Сердце слушает пенье пространства,
но в ответ безотзывно молчит».
XVII
Из дневника Веры Орлик:
14 декабря 1941.
Третий день как не ходят трамваи.
Мороз не менее -20 °C.
С трудом добралась до Эрмитажа.
А днём — в четыре — обстрел.
Не пошла обратно:
осталась — впервые — греться у Глеба
(он и рад). Даже если домой
нагрянет Георгий —
всё равно.
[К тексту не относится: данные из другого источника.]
Lemma computeClusterLayout_on_map_witness :
  let old := mkClusterMap "a" "panic: boom" "" 3 0 1000000 "" None None None 1 (f64_ofZ 0) (f64_ofZ 0) (f64_ofZ 0) "" in
  let new := mkClusterMap "b" "timeout" "" 9 0 5000000 "" None None None 1 (f64_ofZ 0) (f64_ofZ 0) (f64_ofZ 0) "" in
  exists a b, computeClusterLayout (fun _ => f64_ofZ 1) [new; old] = [b; a] /\ cl_x a = f64_ofZ 1 /\ cl_category a = "panic".
Proof.
  cbv zeta. match goal with |- exists a b, computeClusterLayout ?log ?rows = _ /\ _ =>
    destruct (computeClusterLayout_on_map log rows) as [_ H]; destruct (computeClusterLayout log rows) as [|b [|a [|]]] eqn:E; try discriminate E end.
  exists a, b. split; [done|]. split.
  - rewrite (H 1%nat _ a eq_refl eq_refl); [vm_compute; reflexivity|]. intros k [->|[->|Hk%elem_of_nil]%elem_of_cons]%elem_of_cons; cbn; [lia|lia|done].
  - apply (f_equal (fun l => match l with [_; a] => cl_category a | _ => "" end)) in E. vm_compute in E. symmetry. exact E.
Defined.

(** ** The rates of the environment

    Values that no rate can be are not refused. *)

Lemma rates_admit_nan getenv : getenv "TEO_COST_SPOT_PER_MIN" = "nan" -> forall s d, RunCost (NewFromEnv getenv) s d = S754_nan.
Proof.
  intros H s d. unfold RunCost, NewFromEnv, readFloatEnv. cbn [SpotPerMin]. rewrite H.
  assert (ParseFloat "nan" = Some S754_nan) as -> by (vm_compute; reflexivity).
  change (String.eqb "nan" "") with false. cbn [f64_ltb SFltb SFcompare]. cbv iota.
  match goal with |- f64_add (f64_mul ?a S754_nan) ?b = _ => assert (f64_mul a S754_nan = S754_nan) as -> by (by destruct a) end. reflexivity.
Qed.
Пишу на узком
листке, потом надо вклеить
(буквы еле влезают в строчку),
чтобы высветить красную дату —
окончательного отвержения
довоенных «приличий».
Здесь ещё подают воду,
только нет электричества.
Над роялем — коптилка.
Я сумела вымыться — чудо!
Грели воду на печке подшивками
музыкальных журналов.
Глеб смеялся: «Дымят щелкопёры.
Если что — пустим дальше в растопку
Goethes saemtliche Werke».
Для любви не осталось сил —
только грели друг друга.
15 декабря (на обороте листка).
Глеб сварил горсточку кофе
(он купил его в августе
в Елисеевском), припасённого
для такого вот «чрезвычайного
происшествия». Это был сущий праздник!
А потом провожал на работу;
ну а вечером — на Васильевский.
Говорит, что ему на пользу
свежесть вьюжной морозной прогулки
под пальбу, что доносится с фронта
(это при его истощении!)
С приближеньем к Смоленскому кладбищу
через Мусоргского, у трампарка
бесконечные вереницы
похоронных процессий:
кто на саночках, редко — подводами
в самодельных картонных гробах
или просто в тряпичных обмотках,
в грязных простынях — трупы-личинки.
Люди везут своих близких:
как в египетском ритуале.
Глеб сказал: «Как перед погруженьем
на ладьи, плывущие к западу солнца».
Солнца, кстати, не было видно.
Только грохот орудий, вьюга, сверкания
по всему горизонту.
XVIII
На обратном пути с Васильевского, под жестоким обстрелом Глеб всё вспоминал строки Арсения Татищева — из середины «Светозвучия» — и всё дивился способности татищевского зрения вперёд: ведь всплывшее было написано, вероятно, в октябре 1919, и тогда зимы настоящей не было, да и ухали орудия где-то возле Гатчины, хотя их звук доносился до центральных кварталов города. Но зима рифмовала со смертельным огнём в слухе и в воображении, и только так и можно было написать ту жестокую осень, с нависшими над городом призраками неизбежного зимнего голода и реставрации.
«…весь перекипая огнём,
огнём расцветающих арок,
и даже копытом, конём —
вот рифма! — придавленный, жарок
снежащийся сажей на нас
зимой орудийного гула
тот воздух; а нам-то ни глаз
отвесть, ни Уэльсово „Улла!“
услышать сквозь грохот и вой —
то люди, а не марсиане
глаза засыпают землёй
зимой орудийных сверканий…»
Теперь это были уже не марсиане и точно не люди, а нечто третье. Глеб всё не мог сформулировать что, подобрать к этому нечеловеческому, машинному верного слова. Ум его упорно работал над этой задачей, в разрешении которой, пожалуй, не было никакого смысла.
XIX
Из тетради Глеба:
16 декабря 1941 г. и после.
Голод такой,
что и лихорадка
возбуждённого мозга
отступает —
вот в продолженье ноябрьского
in modo giapponese —
последние спазмы:
Встали троллейбусы
на покрытом инеем Конногвардейском.
Выбиты окна.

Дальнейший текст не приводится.